REQUIRED WORK
Of the entries below, return only those lines from the line with "K_wtpmactype]) [K_80211_wtpradioinformation] false." to the line with "[[K_controlipv4; K_controlipv6]; [K_localipv4;", exactly, both included.

GIVEN RECORDS
· · · ·

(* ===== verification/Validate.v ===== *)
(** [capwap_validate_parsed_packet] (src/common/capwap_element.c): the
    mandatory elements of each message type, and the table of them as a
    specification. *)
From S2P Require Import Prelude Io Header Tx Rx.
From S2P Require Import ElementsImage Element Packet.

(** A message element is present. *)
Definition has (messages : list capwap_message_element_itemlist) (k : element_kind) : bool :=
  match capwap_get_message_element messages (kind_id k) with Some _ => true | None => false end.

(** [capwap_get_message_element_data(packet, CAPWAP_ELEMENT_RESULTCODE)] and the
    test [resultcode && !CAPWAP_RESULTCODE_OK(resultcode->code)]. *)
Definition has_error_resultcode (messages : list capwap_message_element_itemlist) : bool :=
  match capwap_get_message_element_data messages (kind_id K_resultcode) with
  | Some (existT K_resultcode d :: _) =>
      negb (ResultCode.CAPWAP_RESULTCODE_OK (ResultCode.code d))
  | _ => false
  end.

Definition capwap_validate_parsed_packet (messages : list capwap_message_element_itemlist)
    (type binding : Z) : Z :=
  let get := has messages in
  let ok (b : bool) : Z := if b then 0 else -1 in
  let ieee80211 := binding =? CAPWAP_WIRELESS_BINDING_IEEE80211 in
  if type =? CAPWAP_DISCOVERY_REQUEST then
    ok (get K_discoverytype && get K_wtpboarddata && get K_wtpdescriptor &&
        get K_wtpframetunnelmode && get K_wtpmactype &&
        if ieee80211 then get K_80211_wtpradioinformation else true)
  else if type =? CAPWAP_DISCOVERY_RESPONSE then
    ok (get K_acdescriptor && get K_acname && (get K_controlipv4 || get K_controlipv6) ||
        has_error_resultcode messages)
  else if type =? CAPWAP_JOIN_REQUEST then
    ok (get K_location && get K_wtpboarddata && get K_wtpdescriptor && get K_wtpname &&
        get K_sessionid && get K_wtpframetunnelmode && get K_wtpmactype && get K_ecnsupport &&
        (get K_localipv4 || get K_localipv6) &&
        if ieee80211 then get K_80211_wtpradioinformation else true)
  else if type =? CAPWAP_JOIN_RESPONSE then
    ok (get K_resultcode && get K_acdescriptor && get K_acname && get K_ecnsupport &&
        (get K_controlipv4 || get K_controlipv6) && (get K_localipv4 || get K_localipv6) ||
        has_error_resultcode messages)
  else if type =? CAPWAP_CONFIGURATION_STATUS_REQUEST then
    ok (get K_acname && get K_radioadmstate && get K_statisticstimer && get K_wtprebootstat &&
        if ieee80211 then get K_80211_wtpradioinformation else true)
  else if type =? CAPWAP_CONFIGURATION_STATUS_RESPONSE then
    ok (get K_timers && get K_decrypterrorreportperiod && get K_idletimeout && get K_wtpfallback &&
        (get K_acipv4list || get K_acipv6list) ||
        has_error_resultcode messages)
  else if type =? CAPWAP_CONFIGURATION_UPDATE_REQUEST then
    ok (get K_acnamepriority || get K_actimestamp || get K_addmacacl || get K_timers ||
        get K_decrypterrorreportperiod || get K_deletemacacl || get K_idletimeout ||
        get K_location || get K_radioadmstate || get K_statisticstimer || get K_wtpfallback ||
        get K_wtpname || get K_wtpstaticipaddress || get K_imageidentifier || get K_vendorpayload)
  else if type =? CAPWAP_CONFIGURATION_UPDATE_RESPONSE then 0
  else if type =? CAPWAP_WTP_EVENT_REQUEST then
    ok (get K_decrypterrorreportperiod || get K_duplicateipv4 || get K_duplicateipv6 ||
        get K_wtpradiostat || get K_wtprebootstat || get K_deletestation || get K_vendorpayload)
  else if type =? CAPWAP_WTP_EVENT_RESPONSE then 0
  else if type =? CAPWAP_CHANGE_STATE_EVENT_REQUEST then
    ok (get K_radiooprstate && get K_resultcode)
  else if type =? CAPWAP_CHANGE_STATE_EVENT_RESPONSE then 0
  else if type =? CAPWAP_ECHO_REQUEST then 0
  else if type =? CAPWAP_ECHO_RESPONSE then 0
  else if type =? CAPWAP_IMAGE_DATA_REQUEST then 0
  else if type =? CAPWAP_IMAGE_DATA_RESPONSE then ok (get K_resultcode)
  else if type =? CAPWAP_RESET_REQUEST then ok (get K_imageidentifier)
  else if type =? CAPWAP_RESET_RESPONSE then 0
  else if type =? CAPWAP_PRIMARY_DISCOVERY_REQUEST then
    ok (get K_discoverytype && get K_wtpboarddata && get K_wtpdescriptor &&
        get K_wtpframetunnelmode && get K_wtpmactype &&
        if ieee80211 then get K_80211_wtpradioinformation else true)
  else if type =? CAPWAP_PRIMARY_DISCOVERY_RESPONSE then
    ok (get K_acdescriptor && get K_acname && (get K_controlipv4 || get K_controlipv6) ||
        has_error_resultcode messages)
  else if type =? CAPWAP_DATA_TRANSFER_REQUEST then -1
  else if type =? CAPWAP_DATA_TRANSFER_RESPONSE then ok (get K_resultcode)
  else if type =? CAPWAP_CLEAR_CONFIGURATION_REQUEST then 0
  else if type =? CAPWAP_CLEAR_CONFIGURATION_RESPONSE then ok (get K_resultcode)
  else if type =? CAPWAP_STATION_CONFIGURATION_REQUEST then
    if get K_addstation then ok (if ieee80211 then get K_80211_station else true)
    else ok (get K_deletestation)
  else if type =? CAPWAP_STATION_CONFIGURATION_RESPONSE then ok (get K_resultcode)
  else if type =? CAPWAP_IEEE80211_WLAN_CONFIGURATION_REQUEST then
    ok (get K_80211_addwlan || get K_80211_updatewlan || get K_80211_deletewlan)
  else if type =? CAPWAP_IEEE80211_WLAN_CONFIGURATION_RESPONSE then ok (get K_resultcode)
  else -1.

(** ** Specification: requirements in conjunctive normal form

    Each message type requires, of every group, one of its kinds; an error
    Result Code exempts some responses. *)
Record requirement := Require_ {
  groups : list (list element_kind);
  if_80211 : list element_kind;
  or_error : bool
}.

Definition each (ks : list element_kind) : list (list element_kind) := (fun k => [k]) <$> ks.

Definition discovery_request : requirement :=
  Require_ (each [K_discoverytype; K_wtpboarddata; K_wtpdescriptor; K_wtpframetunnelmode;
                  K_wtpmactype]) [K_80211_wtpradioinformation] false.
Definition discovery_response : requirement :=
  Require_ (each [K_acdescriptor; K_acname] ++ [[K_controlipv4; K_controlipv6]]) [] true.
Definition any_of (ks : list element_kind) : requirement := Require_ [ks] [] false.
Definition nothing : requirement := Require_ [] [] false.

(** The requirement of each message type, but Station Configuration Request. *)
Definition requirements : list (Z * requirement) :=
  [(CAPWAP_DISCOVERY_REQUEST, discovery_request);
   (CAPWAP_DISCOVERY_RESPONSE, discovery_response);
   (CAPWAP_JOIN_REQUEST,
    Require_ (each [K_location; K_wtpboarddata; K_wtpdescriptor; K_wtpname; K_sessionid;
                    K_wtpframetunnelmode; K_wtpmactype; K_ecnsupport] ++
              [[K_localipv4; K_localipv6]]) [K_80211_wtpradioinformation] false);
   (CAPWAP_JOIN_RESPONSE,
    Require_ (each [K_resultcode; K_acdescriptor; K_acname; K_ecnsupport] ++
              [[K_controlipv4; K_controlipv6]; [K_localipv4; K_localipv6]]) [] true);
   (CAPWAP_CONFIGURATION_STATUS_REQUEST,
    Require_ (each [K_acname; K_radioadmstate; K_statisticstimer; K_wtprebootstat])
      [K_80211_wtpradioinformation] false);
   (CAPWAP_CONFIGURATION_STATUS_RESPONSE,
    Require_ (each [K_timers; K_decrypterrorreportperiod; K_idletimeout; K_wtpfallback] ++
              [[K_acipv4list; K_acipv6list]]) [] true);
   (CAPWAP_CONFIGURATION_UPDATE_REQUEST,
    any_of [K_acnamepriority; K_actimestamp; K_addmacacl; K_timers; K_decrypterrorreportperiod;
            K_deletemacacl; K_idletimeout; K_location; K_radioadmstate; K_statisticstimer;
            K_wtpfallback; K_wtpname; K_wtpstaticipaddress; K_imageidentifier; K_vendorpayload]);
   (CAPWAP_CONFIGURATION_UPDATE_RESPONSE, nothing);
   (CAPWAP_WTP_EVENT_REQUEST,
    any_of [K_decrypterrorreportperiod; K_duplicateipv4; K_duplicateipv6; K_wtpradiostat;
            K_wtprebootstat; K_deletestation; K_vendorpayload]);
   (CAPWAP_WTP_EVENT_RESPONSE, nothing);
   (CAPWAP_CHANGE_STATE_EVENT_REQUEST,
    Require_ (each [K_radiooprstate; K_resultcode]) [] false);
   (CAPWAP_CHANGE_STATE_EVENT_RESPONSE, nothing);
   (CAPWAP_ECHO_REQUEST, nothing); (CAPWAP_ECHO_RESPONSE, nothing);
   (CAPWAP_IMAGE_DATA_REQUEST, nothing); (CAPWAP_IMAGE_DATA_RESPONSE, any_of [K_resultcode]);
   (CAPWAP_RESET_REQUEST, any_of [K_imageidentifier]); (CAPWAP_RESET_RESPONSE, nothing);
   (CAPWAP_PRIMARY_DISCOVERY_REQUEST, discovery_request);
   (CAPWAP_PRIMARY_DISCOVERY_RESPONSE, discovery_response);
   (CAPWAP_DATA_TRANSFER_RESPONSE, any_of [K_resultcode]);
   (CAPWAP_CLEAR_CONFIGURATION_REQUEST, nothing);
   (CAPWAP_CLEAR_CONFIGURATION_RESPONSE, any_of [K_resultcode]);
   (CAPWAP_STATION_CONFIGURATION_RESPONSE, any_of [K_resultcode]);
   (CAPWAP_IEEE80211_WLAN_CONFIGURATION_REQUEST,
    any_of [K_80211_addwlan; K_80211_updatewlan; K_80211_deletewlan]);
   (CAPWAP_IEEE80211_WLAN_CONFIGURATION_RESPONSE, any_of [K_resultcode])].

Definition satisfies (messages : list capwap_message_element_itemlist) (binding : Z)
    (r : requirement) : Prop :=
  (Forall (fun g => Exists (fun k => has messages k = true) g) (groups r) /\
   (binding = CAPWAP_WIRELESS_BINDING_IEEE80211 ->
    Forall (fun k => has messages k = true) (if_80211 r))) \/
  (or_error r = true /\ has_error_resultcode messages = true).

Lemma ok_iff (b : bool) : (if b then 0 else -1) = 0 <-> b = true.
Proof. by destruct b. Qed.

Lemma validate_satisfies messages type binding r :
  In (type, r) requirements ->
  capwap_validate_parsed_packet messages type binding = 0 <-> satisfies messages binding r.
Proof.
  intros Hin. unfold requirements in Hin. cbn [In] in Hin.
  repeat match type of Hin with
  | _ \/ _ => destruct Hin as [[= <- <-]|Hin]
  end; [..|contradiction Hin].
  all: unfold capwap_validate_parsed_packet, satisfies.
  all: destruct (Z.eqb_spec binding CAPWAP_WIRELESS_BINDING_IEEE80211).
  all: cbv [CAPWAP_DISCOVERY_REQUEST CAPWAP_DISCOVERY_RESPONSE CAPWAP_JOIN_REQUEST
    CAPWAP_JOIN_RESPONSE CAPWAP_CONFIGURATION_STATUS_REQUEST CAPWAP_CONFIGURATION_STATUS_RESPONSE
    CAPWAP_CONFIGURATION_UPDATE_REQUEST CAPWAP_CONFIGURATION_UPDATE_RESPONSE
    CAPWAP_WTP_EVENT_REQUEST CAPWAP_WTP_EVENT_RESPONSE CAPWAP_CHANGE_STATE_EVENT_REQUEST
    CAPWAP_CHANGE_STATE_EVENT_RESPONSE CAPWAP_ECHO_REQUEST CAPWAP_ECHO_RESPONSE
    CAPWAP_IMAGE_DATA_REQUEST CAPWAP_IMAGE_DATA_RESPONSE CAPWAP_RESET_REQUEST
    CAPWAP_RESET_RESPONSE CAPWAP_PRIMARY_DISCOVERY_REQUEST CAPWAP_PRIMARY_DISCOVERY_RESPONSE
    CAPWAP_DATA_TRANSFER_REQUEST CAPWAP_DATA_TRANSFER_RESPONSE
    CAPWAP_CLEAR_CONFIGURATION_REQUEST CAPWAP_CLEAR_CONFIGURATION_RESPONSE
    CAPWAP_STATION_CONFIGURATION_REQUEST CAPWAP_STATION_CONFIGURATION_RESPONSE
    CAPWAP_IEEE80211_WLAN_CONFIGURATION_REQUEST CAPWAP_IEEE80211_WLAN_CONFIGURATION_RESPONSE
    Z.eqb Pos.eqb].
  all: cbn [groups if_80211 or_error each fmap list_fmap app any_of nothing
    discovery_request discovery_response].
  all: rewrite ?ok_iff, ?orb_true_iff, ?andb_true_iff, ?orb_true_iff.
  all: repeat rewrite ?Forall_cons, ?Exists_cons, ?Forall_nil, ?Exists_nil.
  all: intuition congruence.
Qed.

· · · ·

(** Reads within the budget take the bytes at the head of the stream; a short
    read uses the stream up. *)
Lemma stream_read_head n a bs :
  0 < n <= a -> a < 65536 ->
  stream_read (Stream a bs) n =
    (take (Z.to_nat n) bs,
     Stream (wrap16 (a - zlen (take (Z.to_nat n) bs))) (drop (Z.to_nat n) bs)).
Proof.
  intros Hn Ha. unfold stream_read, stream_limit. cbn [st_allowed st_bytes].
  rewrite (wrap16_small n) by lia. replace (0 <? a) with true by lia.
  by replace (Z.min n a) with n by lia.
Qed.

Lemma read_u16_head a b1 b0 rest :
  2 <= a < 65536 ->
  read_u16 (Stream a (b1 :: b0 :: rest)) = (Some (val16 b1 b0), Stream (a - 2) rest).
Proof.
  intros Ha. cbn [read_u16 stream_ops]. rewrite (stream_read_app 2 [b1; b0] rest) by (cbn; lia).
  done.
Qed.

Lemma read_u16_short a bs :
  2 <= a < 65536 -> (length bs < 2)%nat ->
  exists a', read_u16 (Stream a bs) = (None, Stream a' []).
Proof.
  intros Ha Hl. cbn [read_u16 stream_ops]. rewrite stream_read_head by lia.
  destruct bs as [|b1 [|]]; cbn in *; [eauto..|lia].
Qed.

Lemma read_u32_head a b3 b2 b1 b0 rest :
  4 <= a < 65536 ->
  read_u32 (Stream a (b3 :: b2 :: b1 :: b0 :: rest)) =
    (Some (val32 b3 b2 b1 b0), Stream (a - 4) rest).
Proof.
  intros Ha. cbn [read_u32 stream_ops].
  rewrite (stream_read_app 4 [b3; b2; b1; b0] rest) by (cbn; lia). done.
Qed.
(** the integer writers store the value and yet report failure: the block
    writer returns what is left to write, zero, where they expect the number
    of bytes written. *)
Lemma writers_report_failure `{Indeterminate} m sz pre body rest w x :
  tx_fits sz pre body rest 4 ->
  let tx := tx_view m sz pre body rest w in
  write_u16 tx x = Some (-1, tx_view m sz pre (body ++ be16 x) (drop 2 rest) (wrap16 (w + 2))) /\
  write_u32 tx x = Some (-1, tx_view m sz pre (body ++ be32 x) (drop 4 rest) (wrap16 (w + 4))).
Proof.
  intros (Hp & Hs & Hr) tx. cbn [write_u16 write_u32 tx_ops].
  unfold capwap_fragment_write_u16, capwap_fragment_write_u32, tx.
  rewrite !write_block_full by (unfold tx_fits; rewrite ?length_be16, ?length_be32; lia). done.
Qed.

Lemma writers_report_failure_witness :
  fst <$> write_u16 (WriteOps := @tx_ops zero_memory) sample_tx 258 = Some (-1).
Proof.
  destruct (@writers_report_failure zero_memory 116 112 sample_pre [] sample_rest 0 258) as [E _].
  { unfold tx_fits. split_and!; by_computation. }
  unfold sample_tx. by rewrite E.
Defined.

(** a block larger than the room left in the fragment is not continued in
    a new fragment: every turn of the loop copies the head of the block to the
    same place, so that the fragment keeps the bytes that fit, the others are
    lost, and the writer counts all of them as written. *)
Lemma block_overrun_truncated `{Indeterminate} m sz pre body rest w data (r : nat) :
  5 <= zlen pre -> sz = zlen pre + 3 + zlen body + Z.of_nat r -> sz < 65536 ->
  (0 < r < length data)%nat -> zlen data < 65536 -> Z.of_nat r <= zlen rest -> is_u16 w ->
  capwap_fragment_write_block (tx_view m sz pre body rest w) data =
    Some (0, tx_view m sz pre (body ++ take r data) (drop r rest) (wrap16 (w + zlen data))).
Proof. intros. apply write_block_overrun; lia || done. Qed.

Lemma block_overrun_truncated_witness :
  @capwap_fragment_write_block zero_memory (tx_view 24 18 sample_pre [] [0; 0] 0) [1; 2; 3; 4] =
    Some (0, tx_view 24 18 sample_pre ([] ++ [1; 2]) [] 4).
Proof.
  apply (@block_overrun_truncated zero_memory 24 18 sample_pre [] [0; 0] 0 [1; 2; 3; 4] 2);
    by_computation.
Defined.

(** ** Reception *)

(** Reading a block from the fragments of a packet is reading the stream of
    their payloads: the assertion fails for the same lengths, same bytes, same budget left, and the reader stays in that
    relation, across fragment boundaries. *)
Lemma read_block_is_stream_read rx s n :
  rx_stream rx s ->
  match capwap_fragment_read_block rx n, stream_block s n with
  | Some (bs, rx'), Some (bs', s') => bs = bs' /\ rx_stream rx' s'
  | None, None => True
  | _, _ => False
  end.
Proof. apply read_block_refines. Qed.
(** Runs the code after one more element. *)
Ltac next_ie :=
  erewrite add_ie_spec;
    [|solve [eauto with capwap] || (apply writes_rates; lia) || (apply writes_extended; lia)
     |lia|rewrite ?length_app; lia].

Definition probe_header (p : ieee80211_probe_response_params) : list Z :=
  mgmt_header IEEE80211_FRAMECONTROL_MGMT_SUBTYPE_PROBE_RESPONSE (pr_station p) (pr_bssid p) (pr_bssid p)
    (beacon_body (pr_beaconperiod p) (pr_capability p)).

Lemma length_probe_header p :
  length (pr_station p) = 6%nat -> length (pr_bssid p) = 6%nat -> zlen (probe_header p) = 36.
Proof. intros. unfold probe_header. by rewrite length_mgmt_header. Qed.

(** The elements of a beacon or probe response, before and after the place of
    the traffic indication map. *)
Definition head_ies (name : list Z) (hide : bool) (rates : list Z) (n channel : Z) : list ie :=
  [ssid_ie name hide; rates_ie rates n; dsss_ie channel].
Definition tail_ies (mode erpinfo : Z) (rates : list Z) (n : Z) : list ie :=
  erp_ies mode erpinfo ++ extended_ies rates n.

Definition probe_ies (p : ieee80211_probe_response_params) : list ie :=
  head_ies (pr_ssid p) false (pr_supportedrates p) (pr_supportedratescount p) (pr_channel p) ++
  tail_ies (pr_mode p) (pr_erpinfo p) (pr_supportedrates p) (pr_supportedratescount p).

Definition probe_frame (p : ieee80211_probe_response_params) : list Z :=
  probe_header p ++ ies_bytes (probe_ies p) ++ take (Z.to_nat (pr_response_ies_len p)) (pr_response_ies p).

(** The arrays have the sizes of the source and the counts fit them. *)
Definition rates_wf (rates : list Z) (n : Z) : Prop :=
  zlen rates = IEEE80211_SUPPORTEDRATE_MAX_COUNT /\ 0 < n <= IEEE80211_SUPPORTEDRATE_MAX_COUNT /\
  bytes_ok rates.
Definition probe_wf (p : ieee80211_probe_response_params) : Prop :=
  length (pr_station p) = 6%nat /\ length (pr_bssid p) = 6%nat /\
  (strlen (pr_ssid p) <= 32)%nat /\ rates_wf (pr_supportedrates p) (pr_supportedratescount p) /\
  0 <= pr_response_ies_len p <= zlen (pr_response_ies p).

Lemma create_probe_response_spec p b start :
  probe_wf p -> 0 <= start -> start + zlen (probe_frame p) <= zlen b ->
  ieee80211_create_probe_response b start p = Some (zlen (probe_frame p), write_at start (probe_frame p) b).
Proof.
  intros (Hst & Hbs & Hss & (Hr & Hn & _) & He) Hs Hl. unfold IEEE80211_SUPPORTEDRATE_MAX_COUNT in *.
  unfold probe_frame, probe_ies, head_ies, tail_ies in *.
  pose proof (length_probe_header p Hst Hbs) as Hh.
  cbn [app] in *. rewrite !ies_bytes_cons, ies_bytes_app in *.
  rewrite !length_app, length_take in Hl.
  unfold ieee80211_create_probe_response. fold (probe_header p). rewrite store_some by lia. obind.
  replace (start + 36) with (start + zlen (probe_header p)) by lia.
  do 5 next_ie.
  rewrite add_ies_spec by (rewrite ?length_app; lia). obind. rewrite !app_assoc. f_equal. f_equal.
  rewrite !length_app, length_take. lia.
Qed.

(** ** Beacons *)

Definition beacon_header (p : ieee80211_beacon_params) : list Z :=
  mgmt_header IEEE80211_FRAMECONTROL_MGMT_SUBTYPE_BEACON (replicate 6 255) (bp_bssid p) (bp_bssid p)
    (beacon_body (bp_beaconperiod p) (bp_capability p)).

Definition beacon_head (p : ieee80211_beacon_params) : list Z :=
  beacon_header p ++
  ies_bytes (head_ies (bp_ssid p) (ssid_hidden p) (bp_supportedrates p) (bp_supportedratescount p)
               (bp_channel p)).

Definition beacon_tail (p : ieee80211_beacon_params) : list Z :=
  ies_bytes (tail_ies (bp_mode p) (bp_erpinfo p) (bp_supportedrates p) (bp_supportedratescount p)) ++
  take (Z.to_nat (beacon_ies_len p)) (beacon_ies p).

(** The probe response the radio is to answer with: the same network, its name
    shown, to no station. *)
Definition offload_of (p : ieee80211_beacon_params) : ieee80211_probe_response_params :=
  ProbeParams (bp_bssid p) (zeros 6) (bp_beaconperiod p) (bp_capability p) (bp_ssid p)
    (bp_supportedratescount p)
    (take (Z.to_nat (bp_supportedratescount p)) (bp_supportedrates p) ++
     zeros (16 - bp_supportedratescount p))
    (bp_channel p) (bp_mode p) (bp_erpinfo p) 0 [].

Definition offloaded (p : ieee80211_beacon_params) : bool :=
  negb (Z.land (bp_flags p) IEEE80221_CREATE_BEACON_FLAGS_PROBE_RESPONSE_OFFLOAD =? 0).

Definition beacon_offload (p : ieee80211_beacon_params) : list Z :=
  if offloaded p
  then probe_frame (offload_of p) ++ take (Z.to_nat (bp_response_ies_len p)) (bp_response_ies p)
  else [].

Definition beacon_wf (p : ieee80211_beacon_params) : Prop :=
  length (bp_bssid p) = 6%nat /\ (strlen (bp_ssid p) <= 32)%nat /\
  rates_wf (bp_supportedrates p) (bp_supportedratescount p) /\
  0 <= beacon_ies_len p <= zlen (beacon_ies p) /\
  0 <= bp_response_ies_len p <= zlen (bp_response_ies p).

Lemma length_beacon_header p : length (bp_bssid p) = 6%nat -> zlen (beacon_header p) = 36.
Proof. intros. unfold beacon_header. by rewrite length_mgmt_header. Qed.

· · · ·

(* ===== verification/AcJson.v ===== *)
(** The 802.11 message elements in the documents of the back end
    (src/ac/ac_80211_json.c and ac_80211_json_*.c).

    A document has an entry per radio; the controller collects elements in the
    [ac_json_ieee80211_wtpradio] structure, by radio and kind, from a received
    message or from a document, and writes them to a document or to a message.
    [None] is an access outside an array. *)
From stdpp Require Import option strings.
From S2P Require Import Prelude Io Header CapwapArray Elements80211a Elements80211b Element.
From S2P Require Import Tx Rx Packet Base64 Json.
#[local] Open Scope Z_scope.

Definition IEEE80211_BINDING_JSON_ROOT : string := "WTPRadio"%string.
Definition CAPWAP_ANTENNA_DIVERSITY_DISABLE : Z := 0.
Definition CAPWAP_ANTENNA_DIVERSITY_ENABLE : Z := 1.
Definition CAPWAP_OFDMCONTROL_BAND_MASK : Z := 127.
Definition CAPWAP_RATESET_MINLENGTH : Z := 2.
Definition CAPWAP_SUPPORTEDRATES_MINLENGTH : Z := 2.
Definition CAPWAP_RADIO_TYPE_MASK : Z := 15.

· · · ·

THE ANSWER
                  K_wtpmactype]) [K_80211_wtpradioinformation] false.
Definition discovery_response : requirement :=
  Require_ (each [K_acdescriptor; K_acname] ++ [[K_controlipv4; K_controlipv6]]) [] true.
Definition any_of (ks : list element_kind) : requirement := Require_ [ks] [] false.
Definition nothing : requirement := Require_ [] [] false.

(** The requirement of each message type, but Station Configuration Request. *)
Definition requirements : list (Z * requirement) :=
  [(CAPWAP_DISCOVERY_REQUEST, discovery_request);
   (CAPWAP_DISCOVERY_RESPONSE, discovery_response);
   (CAPWAP_JOIN_REQUEST,
    Require_ (each [K_location; K_wtpboarddata; K_wtpdescriptor; K_wtpname; K_sessionid;
                    K_wtpframetunnelmode; K_wtpmactype; K_ecnsupport] ++
              [[K_localipv4; K_localipv6]]) [K_80211_wtpradioinformation] false);
   (CAPWAP_JOIN_RESPONSE,
    Require_ (each [K_resultcode; K_acdescriptor; K_acname; K_ecnsupport] ++
              [[K_controlipv4; K_controlipv6]; [K_localipv4; K_localipv6]]) [] true);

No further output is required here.